La pandemia ha avuto un impatto profondo e duraturo sulle nostre vite, modificando il modo in cui interagiamo, lavoriamo e ci prendiamo cura di noi stessi e degli altri. Inizialmente, ci siamo trovati a dover affrontare l’incertezza e la paura, ma nel tempo abbiamo anche scoperto nuove risorse, che ci hanno aiutato a creare inedite modalità di connessione e resilienza. Molti di noi hanno sperimentato il lavoro da remoto, che ha trasformato le dinamiche professionali. Se da un lato ha portato a una maggiore flessibilità, dall’altro ha anche reso più difficile separare la vita lavorativa da quella personale.

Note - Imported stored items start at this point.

(** * The bot supervisor [worker.py]: a shallow embedding and its properties

    The supervisor reads a JSON manifest of workloads, gives each one a
    randomly prefixed name, and runs [start_bot] once per workload on a
    thread pool; a signal handler stops whatever is recorded in the
    module-level table [bot_processes].

    Python values are embedded as the inductive type [json], Python
    exceptions as the constructors of [exn], and every side effect
    (log records, [subprocess.run] calls, directory operations, random
    draws) is threaded through an explicit [state] by the monad [M].
    Whatever lives outside the repository is a parameter of the
    development: the word list imported from [phrase], the random
    source, the base environment, the rendering of floats and of quoted
    strings by the interpreter, and the behaviour of the external
    commands. *)

From Stdlib Require Import PrimFloat ZArith Ascii String.
From stdpp Require Import base gmap strings list pretty.

Set Warnings "-register-all,-clear-no-such-hyp".
Local Open Scope string_scope.
Local Open Scope list_scope.

(** ** Python values as produced by [json.load] *)

Inductive json : Type :=
| JNull
| JBool (b : bool)
| JInt (n : Z)
| JFloat (x : float)
| JStr (s : string)
| JArr (elems : list json)
| JObj (items : list (string * json)).

(** A Python [dict] with string keys, in insertion order.  A real dict
    never holds a key twice; the operations below are total all the
    same and read the first binding of a key. *)
Definition dict (V : Type) : Type := list (string * V).

Fixpoint dict_get {V} (k : string) (d : dict V) : option V :=
  match d with
  | [] => None
  | (k', v) :: d' => if String.eqb k k' then Some v else dict_get k d'
  end.

(** [d[k] = v]: overwrite in place, or append a new key at the end. *)
Fixpoint dict_set {V} (k : string) (v : V) (d : dict V) : dict V :=
  match d with
  | [] => [(k, v)]
  | (k', v') :: d' =>
      if String.eqb k k' then (k, v) :: d' else (k', v') :: dict_set k v d'
  end.

Definition dict_keys {V} (d : dict V) : list string := d.*1.

Definition dict_has {V} (k : string) (d : dict V) : bool :=
  existsb (String.eqb k) (dict_keys d).

(** ** Exceptions and results *)

Inductive oserror :=
| FileNotFoundError
| FileExistsError
| NotADirectoryError
| IsADirectoryError
| PermissionError
| DeviceBusy.

Inductive exn :=
| ValueError (msg : string)
| TypeError
| AttributeError
| KeyError (key : string)
| IndexError
| OSError (e : oserror)
| CalledProcessError (returncode : Z) (cmd : list string)
| TimeoutExpired
| SystemExit (code : Z).

(** [except Exception] catches everything but [SystemExit]. *)
Definition is_Exception (e : exn) : bool :=
  match e with SystemExit _ => false | _ => true end.

Inductive result (A : Type) :=
| Ok (a : A)
| Raise (e : exn).
Arguments Ok {A} a.
Arguments Raise {A} e.

(** ** Strings *)

Definition startswith (s pre : string) : bool := String.prefix pre s.

(** [needle in haystack] on two strings. *)
Fixpoint str_contains (needle hay : string) : bool :=
  String.prefix needle hay
  || match hay with
     | EmptyString => false
     | String _ hay' => str_contains needle hay'
     end.

(** [s.replace(old, new)] for one-character [old] and [new]. *)
Fixpoint replace_char (old new : ascii) (s : string) : string :=
  match s with
  | EmptyString => EmptyString
  | String c s' =>
      String (if Ascii.eqb c old then new else c) (replace_char old new s')
  end.

(** [s.split(sep)] for a one-character separator. *)
Fixpoint split_on (sep : ascii) (s : string) : list string :=
  match s with
  | EmptyString => [EmptyString]
  | String c s' =>
      if Ascii.eqb c sep then EmptyString :: split_on sep s'
      else match split_on sep s' with
           | [] => [String c EmptyString]
           | w :: ws => String c w :: ws
           end
  end.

Le relazioni sociali hanno subito un cambiamento significativo. Le restrizioni ci hanno costretti a rivalutare le nostre interazioni, portandoci a dare maggiore valore ai momenti trascorsi con le persone care, anche se virtualmente.

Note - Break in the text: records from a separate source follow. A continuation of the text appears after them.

(** C4. A line of the report that, once trimmed, does not have the
    five-field pipe-delimited shape is rejected by the Record Parser and
    contributes no reading: the loop body leaves the readings as they are,
    and the report parses as it does without the line.  The readings of a
    report are those of its lines that have the shape. *)
Theorem C4_malformed_line_rejected :
  (forall line : bytes,
      oneLine line = true ->
      fiveFieldShape (Strings.TrimSpace line) = false ->
      recordParser (Strings.TrimSpace line) = None /\
      (forall sensors, loopBody sensors line = sensors) /\
      parseSensorData line = [] /\
      (forall before after,
          parseSensorData (before ++ newline :: line ++ newline :: after)
          = parseSensorData (before ++ newline :: after))) /\
  (forall sdrData : bytes,
      parseSensorData sdrData
      = filter (fun l => fiveFieldShape (Strings.TrimSpace l) = true)
               (Strings.Split sdrData newline) ≫= loopBody []).
Proof.
  split; [|apply parseSensorData_shaped_lines].
  intros line Hline Hshape.
  destruct (malformed_line_skipped line Hline Hshape) as [Hrec Hskip].
  destruct (skipped_line line Hline (Hskip [])) as (Hnil & _ & _ & Hmid).
  done.
Qed.

Lemma C4_malformed_line_rejected_witness :
  oneLine (str "  Sensor | 01h | ok ") = true /\
  fiveFieldShape (Strings.TrimSpace (str "  Sensor | 01h | ok ")) = false /\
  recordParser (Strings.TrimSpace (str "  Sensor | 01h | ok ")) = None /\
  parseSensorData (str "  Sensor | 01h | ok ") = [].
Proof.
  split; [reflexivity|]. split; [reflexivity|].
  destruct C4_malformed_line_rejected as [H _].
  destruct (H (str "  Sensor | 01h | ok ") eq_refl eq_refl)
    as (Hrec & _ & Hnil & _).
  split; [exact Hrec|exact Hnil].
Defined.

(** Column five is the remainder of the line: a bar in it does not spoil
    the shape. *)
Example bar_in_last_column :
  fiveFieldShape (str "PSU | 60h | ok | 10.1 | 5 Volts | nominal") = true /\
  columns (str "PSU | 60h | ok | 10.1 | 5 Volts | nominal")
  = Some (str "PSU ", str " 60h ", str " ok ", str " 10.1 ",
          str " 5 Volts | nominal") /\
  parseSensorData (str "PSU | 60h | ok | 10.1 | 5 Volts | nominal")
  = [{| Name := str "PSU"; ID := str "60h"; Status := str "ok";
        Entity := str "10.1"; Value := float64_of_Z 5;
        Unit := str "volts"; Type_ := str "voltage" |}].
Proof. vm_compute. repeat split; reflexivity. Qed.

(** C5. A line with the five-field shape whose status field, the third
    column, is not exactly "ok" once trimmed gives no reading, whatever
    its value field holds. *)
Theorem C5_status_not_ok_dropped (line c1 c2 c3 c4 c5 : bytes) :
  oneLine line = true ->
  fiveFieldShape (Strings.TrimSpace line) = true ->
  columns (Strings.TrimSpace line) = Some (c1, c2, c3, c4, c5) ->
  Strings.TrimSpace c3 <> str "ok" ->
  (forall sensors, loopBody sensors line = sensors) /\
  parseSensorData line = [] /\
  (forall before after,
      parseSensorData (before ++ newline :: line ++ newline :: after)
      = parseSensorData (before ++ newline :: after)).
Proof.
  intros Hline Hshape Hcols Hstatus.
  pose proof (recordParser_shaped _ _ _ _ _ _ Hline Hshape Hcols) as Hrec.
  assert (forall sensors, loopBody sensors line = sensors) as Hskip.
  { intros sensors. rewrite loopBody_record, Hrec.
    destruct (isEmpty _); [done|].
    unfold bytes_eqb. by rewrite bool_decide_eq_false_2. }
  destruct (skipped_line line Hline (Hskip [])) as (Hnil & _ & _ & Hmid).
  done.
Qed.

Lemma C5_status_not_ok_dropped_witness :
  fiveFieldShape (Strings.TrimSpace (str "Fan2 | 05h | ns  | 7.2 | 850 RPM"))
  = true /\
  columns (Strings.TrimSpace (str "Fan2 | 05h | ns  | 7.2 | 850 RPM"))
  = Some (str "Fan2 ", str " 05h ", str " ns  ", str " 7.2 ", str " 850 RPM")
  /\
  Strings.TrimSpace (str " ns  ") <> str "ok" /\
  parseSensorData (str "Fan2 | 05h | ns  | 7.2 | 850 RPM") = [].
Proof.
  assert (Strings.TrimSpace (str " ns  ") <> str "ok") as Hns
    by (vm_compute; discriminate).
  split; [reflexivity|]. split; [reflexivity|]. split; [exact Hns|].
  destruct (C5_status_not_ok_dropped
              (str "Fan2 | 05h | ns  | 7.2 | 850 RPM")
              (str "Fan2 ") (str " 05h ") (str " ns  ") (str " 7.2 ")
              (str " 850 RPM") eq_refl eq_refl eq_refl Hns) as (_ & Hnil & _).
  exact Hnil.
Defined.

(** C6. A line whose value field, the fifth column, contains the marker
    "No Reading" gives no reading, also when the field contains a unit
    keyword; the report line
    ["Fan1           | 04h | ok  |  7.1 | No Reading"] gives none. *)
Theorem C6_no_reading_dropped :
  (forall line c1 c2 c3 c4 c5 : bytes,
      oneLine line = true ->
      fiveFieldShape (Strings.TrimSpace line) = true ->
      columns (Strings.TrimSpace line) = Some (c1, c2, c3, c4, c5) ->
      Strings.Contains (Strings.TrimSpace c5) (str "No Reading") = true ->
      (forall sensors, loopBody sensors line = sensors) /\
      parseSensorData line = [] /\
      (forall before after,
          parseSensorData (before ++ newline :: line ++ newline :: after)
          = parseSensorData (before ++ newline :: after))) /\
  parseSensorData (str "Fan1           | 04h | ok  |  7.1 | No Reading") = [].
Proof.
  split; [|vm_compute; reflexivity].
  intros line c1 c2 c3 c4 c5 Hline Hshape Hcols Hmarker.
  pose proof (recordParser_shaped _ _ _ _ _ _ Hline Hshape Hcols) as Hrec.
  assert (forall sensors, loopBody sensors line = sensors) as Hskip.
  { intros sensors. rewrite loopBody_record, Hrec, Hmarker.
    destruct (isEmpty _); [done|]. by destruct (negb _). }
  destruct (skipped_line line Hline (Hskip [])) as (Hnil & _ & _ & Hmid).
  done.
Qed.

Lemma C6_no_reading_dropped_witness :
  let line := str "Fan3 | 06h | ok | 7.3 | No Reading (0 RPM)" in
  fiveFieldShape (Strings.TrimSpace line) = true /\
  columns (Strings.TrimSpace line)
  = Some (str "Fan3 ", str " 06h ", str " ok ", str " 7.3 ",
          str " No Reading (0 RPM)") /\
  Strings.Contains (Strings.TrimSpace (str " No Reading (0 RPM)"))
    (str "No Reading") = true /\
  Strings.Contains (Strings.TrimSpace (str " No Reading (0 RPM)"))
    (str "RPM") = true /\
  parseSensorData line = [].
Proof.
  intros line.
  split; [reflexivity|]. split; [reflexivity|]. split; [reflexivity|].
  split; [reflexivity|].
  destruct C6_no_reading_dropped as [H _].
  destruct (H line (str "Fan3 ") (str " 06h ") (str " ok ") (str " 7.3 ")
              (str " No Reading (0 RPM)") eq_refl eq_refl eq_refl eq_refl)
    as (_ & Hnil & _).
  exact Hnil.
Defined.

(** The binary64 number that 12.24 denotes: it lies within half a unit in
    the last place of 1224/100, and is the quotient of 1224 by 100. *)
Example float64_12_24 :
  SFdiv prec emax (float64_of_Z 1224) (float64_of_Z 100)
  = S754_finite false 6890507429876859 (-49)
  /\ 2 * Z.abs (100 * 6890507429876859 - 1224 * 2 ^ 49) <= 100.
Proof. split; [vm_compute; reflexivity|vm_compute; discriminate]. Qed.

(** C8. The Value Classifier maps "12.240 Volts" to (12.24, "volts",
    "voltage") and "850 RPM" to (850, "rpm", "fan"); it maps "N/A" to the
    unclassifiable signal, value zero with empty unit, on which the Report
    Parser drops the line. *)
Theorem C8_value_classifier_examples :
  parseValue (str "12.240 Volts")
  = (SFdiv prec emax (float64_of_Z 1224) (float64_of_Z 100),
     str "volts", str "voltage") /\
  parseValue (str "850 RPM") = (float64_of_Z 850, str "rpm", str "fan") /\
  parseValue (str "N/A") = (float64_zero, [], []) /\
  recordParser (str "PSU Status | 60h | ok | 10.1 | N/A")
  = Some (str "PSU Status", str "60h", str "ok", str "10.1", str "N/A") /\
  parseSensorData (str "PSU Status | 60h | ok | 10.1 | N/A") = [].
Proof. vm_compute. repeat split; reflexivity. Qed.

Lemma known_unit_nonempty (unit quantity : bytes) :
  (unit, quantity)
    ∈ [(str "volts", str "voltage"); (str "celsius", str "temperature");
       (str "rpm", str "fan"); (str "watts", str "power");
       (str "amperes", str "current")] ->
  unit <> [] /\ quantity <> [].
Proof.
  rewrite !elem_of_cons, elem_of_nil.
  intros [[= -> ->]|[[= -> ->]|[[= -> ->]|[[= -> ->]|[[= -> ->]|[]]]]]];
    by split.
Qed.

Lemma loopBody_wellClassified (sensors : list SensorData) (line : bytes) :
  Forall wellClassified sensors ->
  Forall wellClassified (loopBody sensors line).
Proof.
  intros Hs. rewrite loopBody_record.
  destruct (isEmpty _); [done|].
  destruct (recordParser _) as [[[[[name id] status] entity] valueStr]|];
    [|done].
  destruct (negb _); [done|]. destruct (Strings.Contains _ _); [done|].
  destruct (_ && _) eqn:Hdrop; [done|].
  apply Forall_app. split; [done|]. apply Forall_singleton.
  destruct (parseValue_cases valueStr) as [Hz|Hk].
  - rewrite Hz in Hdrop. discriminate Hdrop.
  - destruct (known_unit_nonempty _ _ Hk) as [Hu Hq].
    unfold wellClassified; cbn [Unit Type_ Value].
    split; [done|]. split; [done|]. split; [done|]. by intros [_ ?].
Qed.

(** C9. Every reading the Report Parser returns has a unit among volts,
    celsius, rpm, watts, amperes, with the matching quantity among voltage,
    temperature, fan, power, current; none has an empty unit or quantity,
    so none is the zero-valued unclassified record. *)
Theorem C9_readings_are_classified (sdrData : bytes) :
  Forall wellClassified (parseSensorData sdrData).
Proof.
  unfold parseSensorData.
  generalize (Strings.Split sdrData newline).
  assert (Forall wellClassified []) as Hnil by constructor.
  revert Hnil. generalize (@nil SensorData).
  intros sensors Hs lines. revert sensors Hs.
  induction lines as [|l lines IH]; intros sensors Hs; simpl; [done|].
  by apply IH, loopBody_wellClassified.
Qed.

Inoltre, la pandemia ha messo in luce l’importanza della salute mentale, compromessa dallo stress e dall’ansia. Non ultimo, il Covid 19 ha evidenziato le disuguaglianze esistenti, portando a una riflessione su come diverse comunità vivono e preservano le loro tradizioni. La cooperazione internazionale è diventata fondamentale per affrontare la peste del nuovo millennio, e questo ha portato a una maggiore consapevolezza e apprezzamento delle diverse culture.
Molti eventi artistici e culturali, come concerti e mostre, sono stati trasmessi online, permettendo a un pubblico più ampio di partecipare, ma anche creando una certa distanza dalla tradizione di vivere queste esperienze di persona.

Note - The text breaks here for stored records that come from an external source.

Lemma find_snoc {A} (f : A → bool) (l : list A) (x : A) :
  List.find f (l ++ [x]) =
  match List.find f l with
  | Some y => Some y
  | None => if f x then Some x else None
  end.
Proof.
  induction l as [|a l IH]; simpl; [reflexivity|].
  destruct (f a); [reflexivity | exact IH].
Qed.

(** What the loop leaves under key [k]: the last record of [rows] with
    that id, or what was there before when [rows] has none. *)
Lemma fold_get k rows :
  ∀ d, dict_get k (fold_left dedup_step rows d) =
       match last_with_id k rows with
       | Some r => Some r
       | None => dict_get k d
       end.
Proof.
  unfold last_with_id.
  induction rows as [|r rows IH]; intros d; simpl; [reflexivity|].
  rewrite IH, find_snoc, dedup_step_get.
  destruct (List.find (has_id k) (rev rows)); [reflexivity|].
  destruct (has_id k r); reflexivity.
Qed.

Lemma keyed_ids d :
  keyed d → game_id <$> dict_values d = Some <$> dict_keys d.
Proof.
  unfold dict_values, dict_keys.
  induction d as [|[k r] d IH]; intros Hd; simpl; [reflexivity|].
  rewrite (Hd k r) by apply list_elem_of_here.
  f_equal. apply IH. intros k' r' Hin. apply Hd. now apply list_elem_of_further.
Qed.
(** * convert_image_to_dicom.py: image to DICOM Secondary Capture

    A shallow embedding of [create_dicom_from_image] and [main] of
    src/convert_image_to_dicom.py, and the properties of the produced
    dataset.

    The script is glue around three libraries.  What the script itself
    does is embedded line by line; what the libraries do is either
    written out where it is plain data handling (a PIL image is a grid of
    pixels, a numpy array a shape and a C-order buffer, a pydicom
    [Dataset] a dictionary from attribute keyword to value) or taken as a
    field of the class [Env] where it is a codec or the machine (the image
    decoder, Pillow's per-pixel mode conversion, the UID generator, the
    wall clock, the DICOM serialiser, [os.path]).

    The file system is a map from the path a file is named by to its
    content: two spellings of one file are two keys, so what a write does
    to a file under another name is outside the model. *)

From Stdlib Require Import ZArith Lia List Ascii String.
From Stdlib Require Import Strings.Byte.
From stdpp Require Import gmap strings list fin_maps.

Open Scope string_scope.

(* ===================================================================== *)
(** ** Python values and exceptions *)
(* ===================================================================== *)

(** The exceptions a call can end with.  The script defines no exception
    class of its own and catches nothing, so a library's exception leaves
    [create_dicom_from_image] unchanged.  They are named by what they
    mean for the conversion:
    - [DecodeError]: raised by [Image.open] ([FileNotFoundError],
      [PIL.UnidentifiedImageError], [OSError]); a file whose image has
      no width or no height is among those it refuses;
    - [WriteError]: raised by [os.makedirs] or [Dataset.save_as]
      ([OSError] and its subclasses);
    - [ValueError]: a tuple unpacking with the wrong number of values;
    - [AttributeError]: reading a dataset attribute that is not set;
    - [InvalidImageError]: the error a check of the image's dimensions
      would raise. *)
Inductive exn : Set :=
  | DecodeError
  | InvalidImageError
  | WriteError
  | ValueError
  | AttributeError.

In un certo senso, la pandemia ci ha costretti a riconsiderare cosa significhi “cultura” e “identità”. Abbiamo iniziato a valorizzare di più le connessioni locali e le tradizioni, ma anche a esplorare come queste possano evolversi in un contesto globale. La cultura non è più solo qualcosa che si vive in un luogo specifico, ma è diventata un mosaico di esperienze condivise, che ci uniscono anche a distanza. ICCROM ovvero il Centro internazionale di studi per la conservazione ed il restauro dei beni culturali, con sede a Roma, in un articolo dell’epoca sottolineava come le economie mondiali dovessero considerare la cultura una chiave di salvezza per risollevarsi e aggiungeva che “Al contempo, è sempre più evidente che la cultura è fonte di benessere per gli individui. Lo dimostra il numero crescente di eventi culturali e di tour virtuali proposti online per intrattenere e portar conforto alle persone isolate”. Uno studio condotto da “Better policies for life” parla di “shock cultura” ovvero di una digitalizzazione accelerata che ha sovvertito per sempre le modalità di fruizione della cultura e degli eventi culturali, oltre ad aver dato un nuovo e pericoloso volto all’istruzione (tiranneggiata da visori e strategie didattiche inedite). Se, da un lato, il ricorso alla digitalizzazione ha permesso all’umanità tutta di assaporare la bellezza della cultura condivisa, dall’altro ha avuto una ricaduta economica e sociale senza precedenti. Studi recenti e diffusi sottolineano come per andare avanti occorra “tornare un po’ indietro”: il digitale deve migliorare le nostre vite, non diventare la nostra vita.